*** Material provided ***
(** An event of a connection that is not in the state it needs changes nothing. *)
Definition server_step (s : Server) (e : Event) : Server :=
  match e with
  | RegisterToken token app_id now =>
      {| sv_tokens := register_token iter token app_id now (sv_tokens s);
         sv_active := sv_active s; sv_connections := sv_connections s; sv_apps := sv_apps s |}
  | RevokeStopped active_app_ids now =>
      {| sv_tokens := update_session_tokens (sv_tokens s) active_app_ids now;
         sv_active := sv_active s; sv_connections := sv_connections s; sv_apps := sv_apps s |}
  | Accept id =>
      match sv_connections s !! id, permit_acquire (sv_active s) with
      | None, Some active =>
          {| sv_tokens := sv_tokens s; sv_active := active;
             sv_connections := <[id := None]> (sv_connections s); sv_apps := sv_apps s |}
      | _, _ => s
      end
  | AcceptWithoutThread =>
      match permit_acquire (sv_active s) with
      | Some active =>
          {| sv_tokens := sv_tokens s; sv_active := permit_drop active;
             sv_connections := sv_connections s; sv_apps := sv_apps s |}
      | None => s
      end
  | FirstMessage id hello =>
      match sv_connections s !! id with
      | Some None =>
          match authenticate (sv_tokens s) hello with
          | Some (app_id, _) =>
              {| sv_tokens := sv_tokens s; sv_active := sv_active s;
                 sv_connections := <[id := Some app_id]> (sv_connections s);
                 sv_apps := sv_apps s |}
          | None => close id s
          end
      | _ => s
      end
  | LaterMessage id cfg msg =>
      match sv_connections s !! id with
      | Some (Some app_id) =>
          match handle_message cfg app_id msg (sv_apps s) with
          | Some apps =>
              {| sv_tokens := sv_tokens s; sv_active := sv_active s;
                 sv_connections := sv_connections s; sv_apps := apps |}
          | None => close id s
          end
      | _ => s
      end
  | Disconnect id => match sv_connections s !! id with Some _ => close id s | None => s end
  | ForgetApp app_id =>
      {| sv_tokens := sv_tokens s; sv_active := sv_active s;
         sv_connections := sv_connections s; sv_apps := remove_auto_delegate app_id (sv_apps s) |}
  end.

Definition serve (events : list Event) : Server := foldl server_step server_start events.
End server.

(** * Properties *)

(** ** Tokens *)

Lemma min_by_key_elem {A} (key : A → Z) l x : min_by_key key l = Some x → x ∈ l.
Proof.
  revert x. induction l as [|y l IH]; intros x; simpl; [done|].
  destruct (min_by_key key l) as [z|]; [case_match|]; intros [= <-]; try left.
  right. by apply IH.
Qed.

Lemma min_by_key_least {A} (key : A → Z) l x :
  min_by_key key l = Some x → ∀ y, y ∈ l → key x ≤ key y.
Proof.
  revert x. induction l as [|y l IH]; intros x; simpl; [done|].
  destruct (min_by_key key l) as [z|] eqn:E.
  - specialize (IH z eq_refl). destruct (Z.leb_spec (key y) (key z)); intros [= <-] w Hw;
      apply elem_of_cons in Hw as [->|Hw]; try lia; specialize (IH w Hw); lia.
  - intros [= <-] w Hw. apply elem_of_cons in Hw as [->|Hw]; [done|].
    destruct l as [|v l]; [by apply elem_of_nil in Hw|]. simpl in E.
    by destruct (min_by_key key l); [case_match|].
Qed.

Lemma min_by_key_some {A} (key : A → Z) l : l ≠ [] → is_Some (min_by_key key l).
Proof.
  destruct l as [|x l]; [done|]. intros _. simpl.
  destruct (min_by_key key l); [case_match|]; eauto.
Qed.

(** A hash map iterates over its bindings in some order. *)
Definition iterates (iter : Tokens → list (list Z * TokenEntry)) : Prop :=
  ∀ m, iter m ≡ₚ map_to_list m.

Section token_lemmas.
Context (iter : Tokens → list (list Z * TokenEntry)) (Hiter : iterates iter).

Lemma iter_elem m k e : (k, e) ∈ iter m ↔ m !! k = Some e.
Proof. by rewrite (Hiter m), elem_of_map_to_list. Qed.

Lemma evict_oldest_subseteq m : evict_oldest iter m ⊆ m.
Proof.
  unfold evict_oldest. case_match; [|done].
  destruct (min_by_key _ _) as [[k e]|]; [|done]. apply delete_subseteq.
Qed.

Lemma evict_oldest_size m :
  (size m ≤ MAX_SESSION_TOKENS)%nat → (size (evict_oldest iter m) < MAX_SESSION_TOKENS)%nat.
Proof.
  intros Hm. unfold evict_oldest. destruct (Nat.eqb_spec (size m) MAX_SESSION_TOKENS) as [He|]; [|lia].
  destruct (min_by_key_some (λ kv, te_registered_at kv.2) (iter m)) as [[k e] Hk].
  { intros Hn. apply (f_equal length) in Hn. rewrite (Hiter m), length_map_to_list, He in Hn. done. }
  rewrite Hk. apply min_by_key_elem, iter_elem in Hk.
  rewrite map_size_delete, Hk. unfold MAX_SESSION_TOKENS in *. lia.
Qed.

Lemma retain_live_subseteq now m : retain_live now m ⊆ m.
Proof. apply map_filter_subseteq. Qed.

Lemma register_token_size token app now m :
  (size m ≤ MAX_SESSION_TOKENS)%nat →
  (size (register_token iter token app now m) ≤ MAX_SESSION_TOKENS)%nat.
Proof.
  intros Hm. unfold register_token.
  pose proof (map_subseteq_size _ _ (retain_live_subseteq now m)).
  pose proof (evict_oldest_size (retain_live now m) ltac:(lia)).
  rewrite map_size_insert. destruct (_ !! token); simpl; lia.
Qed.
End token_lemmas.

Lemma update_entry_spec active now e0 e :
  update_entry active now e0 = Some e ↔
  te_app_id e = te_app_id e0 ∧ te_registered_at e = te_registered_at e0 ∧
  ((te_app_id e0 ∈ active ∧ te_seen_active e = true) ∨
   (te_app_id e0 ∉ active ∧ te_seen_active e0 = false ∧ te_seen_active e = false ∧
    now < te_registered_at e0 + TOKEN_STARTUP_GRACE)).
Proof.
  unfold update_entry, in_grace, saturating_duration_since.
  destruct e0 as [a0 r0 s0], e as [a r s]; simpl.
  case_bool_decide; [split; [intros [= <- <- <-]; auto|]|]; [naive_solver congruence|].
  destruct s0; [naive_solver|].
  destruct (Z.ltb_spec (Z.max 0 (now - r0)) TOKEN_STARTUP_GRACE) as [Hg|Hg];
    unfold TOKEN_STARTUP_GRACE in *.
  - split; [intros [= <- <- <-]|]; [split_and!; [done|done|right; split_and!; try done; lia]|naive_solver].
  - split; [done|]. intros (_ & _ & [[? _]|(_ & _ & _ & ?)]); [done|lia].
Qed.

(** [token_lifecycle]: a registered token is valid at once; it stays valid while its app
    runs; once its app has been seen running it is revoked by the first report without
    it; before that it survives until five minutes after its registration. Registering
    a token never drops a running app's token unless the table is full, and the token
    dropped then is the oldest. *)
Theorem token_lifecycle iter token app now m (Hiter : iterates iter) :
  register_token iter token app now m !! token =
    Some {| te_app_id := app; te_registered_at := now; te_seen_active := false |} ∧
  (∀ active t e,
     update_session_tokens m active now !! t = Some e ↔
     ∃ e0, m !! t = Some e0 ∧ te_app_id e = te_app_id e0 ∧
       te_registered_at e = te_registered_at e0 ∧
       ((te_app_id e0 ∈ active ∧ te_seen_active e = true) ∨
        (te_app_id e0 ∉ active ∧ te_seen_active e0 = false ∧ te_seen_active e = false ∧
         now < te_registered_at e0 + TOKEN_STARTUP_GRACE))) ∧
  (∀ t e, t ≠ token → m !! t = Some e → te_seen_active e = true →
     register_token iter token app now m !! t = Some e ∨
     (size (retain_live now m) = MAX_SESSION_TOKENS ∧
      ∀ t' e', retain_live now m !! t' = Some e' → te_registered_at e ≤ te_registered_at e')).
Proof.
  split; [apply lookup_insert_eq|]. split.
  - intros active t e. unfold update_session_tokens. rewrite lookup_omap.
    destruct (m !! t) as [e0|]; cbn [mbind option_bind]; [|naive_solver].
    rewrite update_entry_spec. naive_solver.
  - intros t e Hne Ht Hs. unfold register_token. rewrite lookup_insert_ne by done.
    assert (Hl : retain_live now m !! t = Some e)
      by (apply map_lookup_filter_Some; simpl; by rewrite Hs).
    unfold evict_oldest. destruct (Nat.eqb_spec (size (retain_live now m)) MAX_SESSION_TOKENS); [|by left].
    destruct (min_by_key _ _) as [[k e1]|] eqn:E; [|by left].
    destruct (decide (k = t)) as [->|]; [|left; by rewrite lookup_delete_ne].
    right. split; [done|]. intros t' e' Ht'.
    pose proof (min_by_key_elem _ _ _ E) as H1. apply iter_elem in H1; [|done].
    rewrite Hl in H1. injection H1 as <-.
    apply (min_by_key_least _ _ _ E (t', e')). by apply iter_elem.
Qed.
*** End of Material provided ***
*** Material provided ***
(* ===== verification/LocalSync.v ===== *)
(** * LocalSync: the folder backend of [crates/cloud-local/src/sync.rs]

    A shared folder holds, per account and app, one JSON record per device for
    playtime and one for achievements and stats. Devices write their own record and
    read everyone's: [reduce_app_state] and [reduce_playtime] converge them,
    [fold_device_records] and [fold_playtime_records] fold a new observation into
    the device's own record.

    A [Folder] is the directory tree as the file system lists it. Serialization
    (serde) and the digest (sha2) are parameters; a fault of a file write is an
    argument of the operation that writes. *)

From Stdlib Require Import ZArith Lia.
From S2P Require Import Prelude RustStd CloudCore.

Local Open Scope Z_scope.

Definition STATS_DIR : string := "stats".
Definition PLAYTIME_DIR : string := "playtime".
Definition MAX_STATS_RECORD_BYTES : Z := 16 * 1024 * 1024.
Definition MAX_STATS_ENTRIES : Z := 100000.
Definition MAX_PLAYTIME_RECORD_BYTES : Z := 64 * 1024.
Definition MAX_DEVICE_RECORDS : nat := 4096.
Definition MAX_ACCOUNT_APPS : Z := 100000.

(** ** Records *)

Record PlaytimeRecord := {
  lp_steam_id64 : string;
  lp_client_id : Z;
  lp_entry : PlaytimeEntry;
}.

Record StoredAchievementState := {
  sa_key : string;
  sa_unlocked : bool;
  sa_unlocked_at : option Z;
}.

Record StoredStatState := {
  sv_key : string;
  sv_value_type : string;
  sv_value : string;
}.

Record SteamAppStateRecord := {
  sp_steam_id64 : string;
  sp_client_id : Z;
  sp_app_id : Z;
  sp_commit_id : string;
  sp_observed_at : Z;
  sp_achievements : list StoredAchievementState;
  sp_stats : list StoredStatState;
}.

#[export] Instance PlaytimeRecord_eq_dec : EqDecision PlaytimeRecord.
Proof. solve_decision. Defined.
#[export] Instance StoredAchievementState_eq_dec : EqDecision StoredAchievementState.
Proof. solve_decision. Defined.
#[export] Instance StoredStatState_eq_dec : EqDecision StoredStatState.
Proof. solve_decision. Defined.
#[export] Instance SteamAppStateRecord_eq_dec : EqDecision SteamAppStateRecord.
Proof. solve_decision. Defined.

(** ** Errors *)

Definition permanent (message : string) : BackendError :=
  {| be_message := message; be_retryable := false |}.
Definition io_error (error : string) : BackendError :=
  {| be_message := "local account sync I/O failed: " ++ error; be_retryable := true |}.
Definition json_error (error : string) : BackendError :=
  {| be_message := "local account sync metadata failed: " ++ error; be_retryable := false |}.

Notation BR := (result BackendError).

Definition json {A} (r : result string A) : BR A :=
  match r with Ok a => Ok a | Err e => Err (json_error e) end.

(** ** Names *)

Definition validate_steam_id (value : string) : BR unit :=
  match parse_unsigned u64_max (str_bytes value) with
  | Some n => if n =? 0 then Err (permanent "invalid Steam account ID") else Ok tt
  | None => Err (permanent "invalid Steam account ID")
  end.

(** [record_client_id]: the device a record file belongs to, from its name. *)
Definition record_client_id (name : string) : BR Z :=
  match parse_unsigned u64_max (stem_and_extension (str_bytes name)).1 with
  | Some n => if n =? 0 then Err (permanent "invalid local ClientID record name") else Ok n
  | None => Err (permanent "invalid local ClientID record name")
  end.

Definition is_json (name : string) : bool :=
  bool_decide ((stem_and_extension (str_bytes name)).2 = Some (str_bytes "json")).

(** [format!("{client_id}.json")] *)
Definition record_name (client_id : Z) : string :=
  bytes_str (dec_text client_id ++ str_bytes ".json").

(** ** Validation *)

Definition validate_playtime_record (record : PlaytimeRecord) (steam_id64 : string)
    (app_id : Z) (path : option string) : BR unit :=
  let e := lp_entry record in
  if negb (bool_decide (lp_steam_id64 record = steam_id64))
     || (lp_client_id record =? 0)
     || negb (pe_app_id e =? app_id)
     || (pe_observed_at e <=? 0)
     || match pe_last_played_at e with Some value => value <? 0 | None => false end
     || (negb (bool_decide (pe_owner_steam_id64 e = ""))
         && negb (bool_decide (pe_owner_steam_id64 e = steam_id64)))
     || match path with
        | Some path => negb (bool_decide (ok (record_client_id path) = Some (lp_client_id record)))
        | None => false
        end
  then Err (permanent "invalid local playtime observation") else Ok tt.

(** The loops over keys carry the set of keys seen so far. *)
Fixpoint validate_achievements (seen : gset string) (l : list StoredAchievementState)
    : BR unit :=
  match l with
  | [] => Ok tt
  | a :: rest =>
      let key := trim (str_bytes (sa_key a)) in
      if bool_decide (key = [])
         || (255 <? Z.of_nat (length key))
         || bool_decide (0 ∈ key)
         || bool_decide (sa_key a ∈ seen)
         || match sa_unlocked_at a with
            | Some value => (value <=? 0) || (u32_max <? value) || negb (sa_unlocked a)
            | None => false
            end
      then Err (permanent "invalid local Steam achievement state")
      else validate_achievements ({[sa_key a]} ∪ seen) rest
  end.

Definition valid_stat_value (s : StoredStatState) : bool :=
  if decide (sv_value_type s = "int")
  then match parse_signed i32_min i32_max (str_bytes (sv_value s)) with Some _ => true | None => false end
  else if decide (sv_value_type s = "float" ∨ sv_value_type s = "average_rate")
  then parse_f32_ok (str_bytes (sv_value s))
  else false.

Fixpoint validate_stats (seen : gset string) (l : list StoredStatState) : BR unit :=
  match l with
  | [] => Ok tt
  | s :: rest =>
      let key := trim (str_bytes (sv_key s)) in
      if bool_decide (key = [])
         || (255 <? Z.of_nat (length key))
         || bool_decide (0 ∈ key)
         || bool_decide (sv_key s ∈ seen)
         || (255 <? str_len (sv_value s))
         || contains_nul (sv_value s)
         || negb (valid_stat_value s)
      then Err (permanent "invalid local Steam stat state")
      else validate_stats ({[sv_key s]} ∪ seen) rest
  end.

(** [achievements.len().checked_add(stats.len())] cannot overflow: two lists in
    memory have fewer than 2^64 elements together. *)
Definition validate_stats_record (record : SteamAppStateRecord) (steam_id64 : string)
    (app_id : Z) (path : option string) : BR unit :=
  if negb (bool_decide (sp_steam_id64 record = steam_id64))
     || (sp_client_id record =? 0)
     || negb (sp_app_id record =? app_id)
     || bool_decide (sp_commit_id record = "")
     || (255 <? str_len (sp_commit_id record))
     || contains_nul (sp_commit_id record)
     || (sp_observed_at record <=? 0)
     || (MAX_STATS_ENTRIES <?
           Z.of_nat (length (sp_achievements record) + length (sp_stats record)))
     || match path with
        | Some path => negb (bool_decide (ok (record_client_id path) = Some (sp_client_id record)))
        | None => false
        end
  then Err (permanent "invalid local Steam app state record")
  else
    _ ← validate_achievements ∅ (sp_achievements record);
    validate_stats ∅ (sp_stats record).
*** End of Material provided ***
Task requirements> Every line above from the line with "intros Hn. apply" to the line with "update_entry active now e0 = Some e ↔" is wanted, ends included; write them out exactly and add no other line.

The answer>
  { intros Hn. apply (f_equal length) in Hn. rewrite (Hiter m), length_map_to_list, He in Hn. done. }
  rewrite Hk. apply min_by_key_elem, iter_elem in Hk.
  rewrite map_size_delete, Hk. unfold MAX_SESSION_TOKENS in *. lia.
Qed.

Lemma retain_live_subseteq now m : retain_live now m ⊆ m.
Proof. apply map_filter_subseteq. Qed.

Lemma register_token_size token app now m :
  (size m ≤ MAX_SESSION_TOKENS)%nat →
  (size (register_token iter token app now m) ≤ MAX_SESSION_TOKENS)%nat.
Proof.
  intros Hm. unfold register_token.
  pose proof (map_subseteq_size _ _ (retain_live_subseteq now m)).
  pose proof (evict_oldest_size (retain_live now m) ltac:(lia)).
  rewrite map_size_insert. destruct (_ !! token); simpl; lia.
Qed.
End token_lemmas.

Lemma update_entry_spec active now e0 e :
  update_entry active now e0 = Some e ↔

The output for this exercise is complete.